About this task >>
Filter the entries that follow, copying every line in which the word "again" appears.
━━━━━ Supplied data
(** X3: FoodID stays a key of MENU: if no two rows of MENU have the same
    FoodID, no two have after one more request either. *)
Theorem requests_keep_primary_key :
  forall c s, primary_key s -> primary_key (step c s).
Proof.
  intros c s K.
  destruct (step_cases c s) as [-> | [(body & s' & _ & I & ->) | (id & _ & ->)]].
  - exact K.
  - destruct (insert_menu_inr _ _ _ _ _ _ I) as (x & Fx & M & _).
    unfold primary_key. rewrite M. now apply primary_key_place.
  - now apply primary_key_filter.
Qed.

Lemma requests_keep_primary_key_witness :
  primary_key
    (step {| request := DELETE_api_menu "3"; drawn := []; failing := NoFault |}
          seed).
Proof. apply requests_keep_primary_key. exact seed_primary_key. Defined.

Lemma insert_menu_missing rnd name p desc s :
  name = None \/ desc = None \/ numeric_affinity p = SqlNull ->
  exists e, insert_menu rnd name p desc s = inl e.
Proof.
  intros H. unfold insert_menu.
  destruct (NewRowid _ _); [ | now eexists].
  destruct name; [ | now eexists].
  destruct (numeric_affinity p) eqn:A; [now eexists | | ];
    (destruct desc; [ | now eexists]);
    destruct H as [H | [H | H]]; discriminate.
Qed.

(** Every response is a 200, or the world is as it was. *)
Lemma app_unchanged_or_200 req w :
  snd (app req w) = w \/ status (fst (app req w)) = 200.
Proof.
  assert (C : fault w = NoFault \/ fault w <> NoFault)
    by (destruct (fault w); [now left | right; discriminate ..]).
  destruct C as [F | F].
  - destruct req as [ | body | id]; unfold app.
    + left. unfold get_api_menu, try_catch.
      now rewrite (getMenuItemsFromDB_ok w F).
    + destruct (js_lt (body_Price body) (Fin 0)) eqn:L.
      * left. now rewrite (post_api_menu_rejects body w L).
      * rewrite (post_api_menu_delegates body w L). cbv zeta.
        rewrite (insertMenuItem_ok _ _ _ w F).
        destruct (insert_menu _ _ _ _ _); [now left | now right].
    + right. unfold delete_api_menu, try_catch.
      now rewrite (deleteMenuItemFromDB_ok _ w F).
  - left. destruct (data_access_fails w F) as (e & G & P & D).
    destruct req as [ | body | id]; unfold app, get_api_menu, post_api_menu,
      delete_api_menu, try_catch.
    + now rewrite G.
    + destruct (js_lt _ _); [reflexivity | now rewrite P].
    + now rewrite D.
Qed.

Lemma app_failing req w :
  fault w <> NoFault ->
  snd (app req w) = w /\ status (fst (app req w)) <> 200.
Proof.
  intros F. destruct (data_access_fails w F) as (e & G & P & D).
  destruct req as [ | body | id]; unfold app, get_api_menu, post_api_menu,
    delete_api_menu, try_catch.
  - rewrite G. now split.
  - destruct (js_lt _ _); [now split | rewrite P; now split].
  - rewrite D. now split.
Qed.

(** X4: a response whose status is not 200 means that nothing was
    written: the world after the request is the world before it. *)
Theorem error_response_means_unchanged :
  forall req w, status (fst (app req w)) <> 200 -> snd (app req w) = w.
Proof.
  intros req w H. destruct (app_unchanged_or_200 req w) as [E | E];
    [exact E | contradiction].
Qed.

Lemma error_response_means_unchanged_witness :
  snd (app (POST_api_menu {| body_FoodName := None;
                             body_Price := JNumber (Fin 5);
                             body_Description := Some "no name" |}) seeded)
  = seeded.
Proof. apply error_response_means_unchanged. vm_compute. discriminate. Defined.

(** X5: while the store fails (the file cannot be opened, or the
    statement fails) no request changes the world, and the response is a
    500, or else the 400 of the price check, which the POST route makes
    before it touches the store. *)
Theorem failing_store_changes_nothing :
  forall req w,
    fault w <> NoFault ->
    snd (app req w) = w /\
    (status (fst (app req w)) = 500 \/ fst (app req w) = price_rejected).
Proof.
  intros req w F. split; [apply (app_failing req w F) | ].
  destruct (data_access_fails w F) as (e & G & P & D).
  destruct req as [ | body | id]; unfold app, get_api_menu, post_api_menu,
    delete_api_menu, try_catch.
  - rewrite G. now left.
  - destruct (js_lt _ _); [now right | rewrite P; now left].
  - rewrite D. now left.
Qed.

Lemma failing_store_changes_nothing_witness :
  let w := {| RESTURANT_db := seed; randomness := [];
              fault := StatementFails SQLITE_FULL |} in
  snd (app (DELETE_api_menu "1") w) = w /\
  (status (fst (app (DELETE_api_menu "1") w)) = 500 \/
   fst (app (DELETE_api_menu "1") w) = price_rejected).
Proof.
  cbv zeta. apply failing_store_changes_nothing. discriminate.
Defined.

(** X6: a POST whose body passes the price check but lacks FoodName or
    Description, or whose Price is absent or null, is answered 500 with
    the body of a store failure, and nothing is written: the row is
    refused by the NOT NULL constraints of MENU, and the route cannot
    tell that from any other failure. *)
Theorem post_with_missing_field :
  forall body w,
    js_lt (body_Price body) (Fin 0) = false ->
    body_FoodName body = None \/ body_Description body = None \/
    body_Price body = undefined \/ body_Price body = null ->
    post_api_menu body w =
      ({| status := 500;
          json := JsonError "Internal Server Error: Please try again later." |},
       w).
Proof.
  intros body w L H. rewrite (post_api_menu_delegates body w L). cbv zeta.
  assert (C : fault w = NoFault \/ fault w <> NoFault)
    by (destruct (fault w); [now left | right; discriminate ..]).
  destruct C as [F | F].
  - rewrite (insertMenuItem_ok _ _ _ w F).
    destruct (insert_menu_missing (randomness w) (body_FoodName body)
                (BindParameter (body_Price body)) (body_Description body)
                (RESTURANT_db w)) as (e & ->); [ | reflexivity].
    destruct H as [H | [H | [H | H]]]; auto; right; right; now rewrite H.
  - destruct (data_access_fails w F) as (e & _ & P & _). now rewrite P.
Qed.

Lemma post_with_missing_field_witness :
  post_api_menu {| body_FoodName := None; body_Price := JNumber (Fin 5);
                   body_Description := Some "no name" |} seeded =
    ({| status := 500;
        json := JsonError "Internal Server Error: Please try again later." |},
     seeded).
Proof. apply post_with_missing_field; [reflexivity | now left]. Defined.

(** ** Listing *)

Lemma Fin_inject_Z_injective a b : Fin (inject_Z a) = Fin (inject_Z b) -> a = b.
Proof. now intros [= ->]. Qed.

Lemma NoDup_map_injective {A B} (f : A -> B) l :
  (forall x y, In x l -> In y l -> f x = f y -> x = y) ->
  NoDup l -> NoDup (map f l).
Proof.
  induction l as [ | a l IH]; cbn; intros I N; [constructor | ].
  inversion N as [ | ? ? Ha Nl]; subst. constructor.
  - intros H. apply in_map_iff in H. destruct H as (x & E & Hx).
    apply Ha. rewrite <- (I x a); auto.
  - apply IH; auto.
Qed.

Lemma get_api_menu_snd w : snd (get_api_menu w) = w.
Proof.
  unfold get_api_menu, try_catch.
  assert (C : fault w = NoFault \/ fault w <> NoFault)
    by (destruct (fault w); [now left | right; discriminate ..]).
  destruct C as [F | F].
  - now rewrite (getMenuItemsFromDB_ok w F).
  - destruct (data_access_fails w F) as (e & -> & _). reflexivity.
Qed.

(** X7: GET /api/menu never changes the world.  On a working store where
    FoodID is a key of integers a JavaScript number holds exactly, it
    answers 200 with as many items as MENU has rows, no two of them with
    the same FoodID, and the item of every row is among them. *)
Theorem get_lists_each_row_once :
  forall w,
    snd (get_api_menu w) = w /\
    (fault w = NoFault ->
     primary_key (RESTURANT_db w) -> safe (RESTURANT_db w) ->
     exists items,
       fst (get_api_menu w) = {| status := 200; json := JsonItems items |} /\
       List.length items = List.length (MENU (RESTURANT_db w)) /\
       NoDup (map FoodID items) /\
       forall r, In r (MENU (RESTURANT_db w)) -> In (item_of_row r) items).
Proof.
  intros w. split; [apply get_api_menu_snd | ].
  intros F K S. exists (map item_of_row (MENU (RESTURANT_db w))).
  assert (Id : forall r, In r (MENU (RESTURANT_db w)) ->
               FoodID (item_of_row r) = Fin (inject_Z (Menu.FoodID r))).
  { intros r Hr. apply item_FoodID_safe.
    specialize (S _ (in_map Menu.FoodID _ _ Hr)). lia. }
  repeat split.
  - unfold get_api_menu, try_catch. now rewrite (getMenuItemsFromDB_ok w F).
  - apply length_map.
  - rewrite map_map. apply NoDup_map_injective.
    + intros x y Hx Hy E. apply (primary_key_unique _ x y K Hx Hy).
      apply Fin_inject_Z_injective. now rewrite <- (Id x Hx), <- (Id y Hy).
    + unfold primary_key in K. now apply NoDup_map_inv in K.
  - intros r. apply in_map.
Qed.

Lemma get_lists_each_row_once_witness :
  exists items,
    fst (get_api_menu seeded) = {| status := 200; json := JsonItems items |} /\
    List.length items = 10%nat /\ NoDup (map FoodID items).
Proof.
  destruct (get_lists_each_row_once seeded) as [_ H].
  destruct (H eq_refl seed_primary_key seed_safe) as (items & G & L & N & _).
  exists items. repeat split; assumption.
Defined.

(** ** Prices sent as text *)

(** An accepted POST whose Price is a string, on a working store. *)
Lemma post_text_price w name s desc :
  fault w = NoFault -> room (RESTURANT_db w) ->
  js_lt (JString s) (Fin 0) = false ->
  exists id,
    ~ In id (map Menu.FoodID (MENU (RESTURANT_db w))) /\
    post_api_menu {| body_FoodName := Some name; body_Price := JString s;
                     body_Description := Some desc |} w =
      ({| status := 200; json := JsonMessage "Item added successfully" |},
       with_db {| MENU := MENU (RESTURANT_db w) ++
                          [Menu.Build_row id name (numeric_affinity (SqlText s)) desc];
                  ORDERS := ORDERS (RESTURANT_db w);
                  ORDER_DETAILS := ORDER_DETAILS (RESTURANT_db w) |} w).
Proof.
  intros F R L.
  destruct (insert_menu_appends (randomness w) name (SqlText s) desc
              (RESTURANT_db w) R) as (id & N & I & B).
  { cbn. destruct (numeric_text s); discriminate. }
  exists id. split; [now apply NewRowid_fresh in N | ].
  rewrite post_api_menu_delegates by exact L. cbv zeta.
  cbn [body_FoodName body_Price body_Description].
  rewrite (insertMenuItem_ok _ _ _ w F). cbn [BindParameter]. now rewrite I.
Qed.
━━━━━━━━━━
Exercise result >>
          json := JsonError "Internal Server Error: Please try again later." |},
        json := JsonError "Internal Server Error: Please try again later." |},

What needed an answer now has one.